GIVEN DATA Start Marker

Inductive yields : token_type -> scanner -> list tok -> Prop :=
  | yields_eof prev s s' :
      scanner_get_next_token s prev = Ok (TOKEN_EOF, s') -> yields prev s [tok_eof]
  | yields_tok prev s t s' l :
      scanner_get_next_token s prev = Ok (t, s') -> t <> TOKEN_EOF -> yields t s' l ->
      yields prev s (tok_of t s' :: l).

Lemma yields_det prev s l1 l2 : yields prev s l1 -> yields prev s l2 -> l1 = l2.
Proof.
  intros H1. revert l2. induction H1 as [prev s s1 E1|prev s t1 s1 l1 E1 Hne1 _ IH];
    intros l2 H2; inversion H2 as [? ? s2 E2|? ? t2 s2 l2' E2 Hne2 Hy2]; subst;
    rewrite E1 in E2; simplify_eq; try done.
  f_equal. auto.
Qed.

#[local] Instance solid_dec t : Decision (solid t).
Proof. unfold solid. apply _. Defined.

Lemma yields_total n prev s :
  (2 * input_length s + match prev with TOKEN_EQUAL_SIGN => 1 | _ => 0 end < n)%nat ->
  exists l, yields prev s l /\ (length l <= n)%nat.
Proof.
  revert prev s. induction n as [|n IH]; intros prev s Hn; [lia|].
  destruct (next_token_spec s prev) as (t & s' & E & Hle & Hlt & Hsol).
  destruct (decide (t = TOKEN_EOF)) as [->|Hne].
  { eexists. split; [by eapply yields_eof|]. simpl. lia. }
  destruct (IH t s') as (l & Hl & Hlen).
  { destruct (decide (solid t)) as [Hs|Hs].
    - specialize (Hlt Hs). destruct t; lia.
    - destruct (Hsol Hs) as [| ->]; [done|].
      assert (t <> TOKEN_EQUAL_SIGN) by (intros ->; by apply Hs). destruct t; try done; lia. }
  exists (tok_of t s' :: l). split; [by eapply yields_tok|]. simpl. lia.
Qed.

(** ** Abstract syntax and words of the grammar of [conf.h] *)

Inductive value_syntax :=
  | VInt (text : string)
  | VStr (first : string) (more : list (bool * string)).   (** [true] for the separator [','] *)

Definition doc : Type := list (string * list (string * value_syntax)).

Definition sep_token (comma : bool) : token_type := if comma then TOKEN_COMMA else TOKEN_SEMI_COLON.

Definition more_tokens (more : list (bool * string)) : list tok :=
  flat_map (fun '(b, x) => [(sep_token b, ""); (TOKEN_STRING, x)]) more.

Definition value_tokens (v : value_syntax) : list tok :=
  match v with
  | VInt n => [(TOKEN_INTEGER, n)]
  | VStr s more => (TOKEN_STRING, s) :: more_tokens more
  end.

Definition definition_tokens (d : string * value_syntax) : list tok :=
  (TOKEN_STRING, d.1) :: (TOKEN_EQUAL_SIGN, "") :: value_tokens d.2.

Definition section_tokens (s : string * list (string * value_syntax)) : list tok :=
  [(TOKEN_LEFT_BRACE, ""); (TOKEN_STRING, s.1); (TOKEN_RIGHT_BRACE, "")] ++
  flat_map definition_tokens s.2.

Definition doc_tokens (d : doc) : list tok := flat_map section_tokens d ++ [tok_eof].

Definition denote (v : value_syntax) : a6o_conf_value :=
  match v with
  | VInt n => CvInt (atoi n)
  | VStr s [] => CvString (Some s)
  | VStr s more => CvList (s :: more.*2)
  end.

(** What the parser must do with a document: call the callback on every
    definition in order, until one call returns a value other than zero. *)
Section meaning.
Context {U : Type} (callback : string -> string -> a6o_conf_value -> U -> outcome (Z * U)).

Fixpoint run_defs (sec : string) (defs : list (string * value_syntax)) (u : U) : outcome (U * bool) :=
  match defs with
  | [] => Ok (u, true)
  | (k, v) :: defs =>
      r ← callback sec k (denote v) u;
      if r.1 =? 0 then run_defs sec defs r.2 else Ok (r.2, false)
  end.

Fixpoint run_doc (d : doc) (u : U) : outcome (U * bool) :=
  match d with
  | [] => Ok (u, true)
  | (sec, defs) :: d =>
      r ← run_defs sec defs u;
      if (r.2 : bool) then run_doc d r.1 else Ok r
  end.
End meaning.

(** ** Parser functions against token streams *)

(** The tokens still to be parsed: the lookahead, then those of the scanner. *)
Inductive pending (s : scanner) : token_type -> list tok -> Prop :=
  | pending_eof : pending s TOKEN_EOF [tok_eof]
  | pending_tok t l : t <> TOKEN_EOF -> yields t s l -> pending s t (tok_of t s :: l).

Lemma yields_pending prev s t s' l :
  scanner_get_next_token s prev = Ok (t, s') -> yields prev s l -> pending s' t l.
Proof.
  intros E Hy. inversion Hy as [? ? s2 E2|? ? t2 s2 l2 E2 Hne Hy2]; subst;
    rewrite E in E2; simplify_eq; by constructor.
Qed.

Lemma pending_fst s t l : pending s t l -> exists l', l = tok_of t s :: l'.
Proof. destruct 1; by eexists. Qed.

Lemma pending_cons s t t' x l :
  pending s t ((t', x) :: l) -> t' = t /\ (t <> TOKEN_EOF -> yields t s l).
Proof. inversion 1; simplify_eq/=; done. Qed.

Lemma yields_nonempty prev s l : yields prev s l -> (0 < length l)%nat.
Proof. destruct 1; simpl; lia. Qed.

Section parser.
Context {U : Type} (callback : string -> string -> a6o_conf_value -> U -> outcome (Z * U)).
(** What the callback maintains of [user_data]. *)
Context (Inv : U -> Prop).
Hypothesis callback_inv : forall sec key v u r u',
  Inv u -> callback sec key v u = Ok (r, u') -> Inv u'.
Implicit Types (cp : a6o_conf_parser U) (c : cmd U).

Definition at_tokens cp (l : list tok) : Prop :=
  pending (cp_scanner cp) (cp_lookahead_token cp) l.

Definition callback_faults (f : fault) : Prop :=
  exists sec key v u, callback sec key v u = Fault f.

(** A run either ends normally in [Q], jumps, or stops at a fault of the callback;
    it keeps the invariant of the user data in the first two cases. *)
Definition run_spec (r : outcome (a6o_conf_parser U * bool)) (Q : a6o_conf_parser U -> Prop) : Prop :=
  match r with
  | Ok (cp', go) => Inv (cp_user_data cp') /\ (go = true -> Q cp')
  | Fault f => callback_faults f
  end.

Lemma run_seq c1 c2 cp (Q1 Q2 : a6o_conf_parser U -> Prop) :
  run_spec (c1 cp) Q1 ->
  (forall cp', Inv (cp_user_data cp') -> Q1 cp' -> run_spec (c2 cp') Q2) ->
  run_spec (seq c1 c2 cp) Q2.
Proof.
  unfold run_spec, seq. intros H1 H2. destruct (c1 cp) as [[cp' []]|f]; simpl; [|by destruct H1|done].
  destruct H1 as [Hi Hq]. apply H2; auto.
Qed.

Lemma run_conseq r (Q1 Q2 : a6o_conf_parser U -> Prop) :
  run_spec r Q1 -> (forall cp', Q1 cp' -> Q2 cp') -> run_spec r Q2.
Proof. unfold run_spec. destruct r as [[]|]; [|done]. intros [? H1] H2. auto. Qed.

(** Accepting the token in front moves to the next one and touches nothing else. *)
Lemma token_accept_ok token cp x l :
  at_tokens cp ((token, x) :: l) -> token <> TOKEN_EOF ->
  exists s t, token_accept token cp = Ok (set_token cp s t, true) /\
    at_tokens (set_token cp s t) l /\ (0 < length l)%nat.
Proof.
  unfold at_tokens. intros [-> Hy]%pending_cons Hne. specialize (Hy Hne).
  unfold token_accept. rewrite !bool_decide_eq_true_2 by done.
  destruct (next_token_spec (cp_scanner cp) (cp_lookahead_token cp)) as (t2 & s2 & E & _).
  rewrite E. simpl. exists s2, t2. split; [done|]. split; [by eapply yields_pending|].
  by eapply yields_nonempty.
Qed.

GIVEN DATA End Marker

## WORK TASK
Your response should contain each line of the entries above that holds the string "Hsol".

## OUTPUT
  destruct (next_token_spec s prev) as (t & s' & E & Hle & Hlt & Hsol).
    - destruct (Hsol Hs) as [| ->]; [done|].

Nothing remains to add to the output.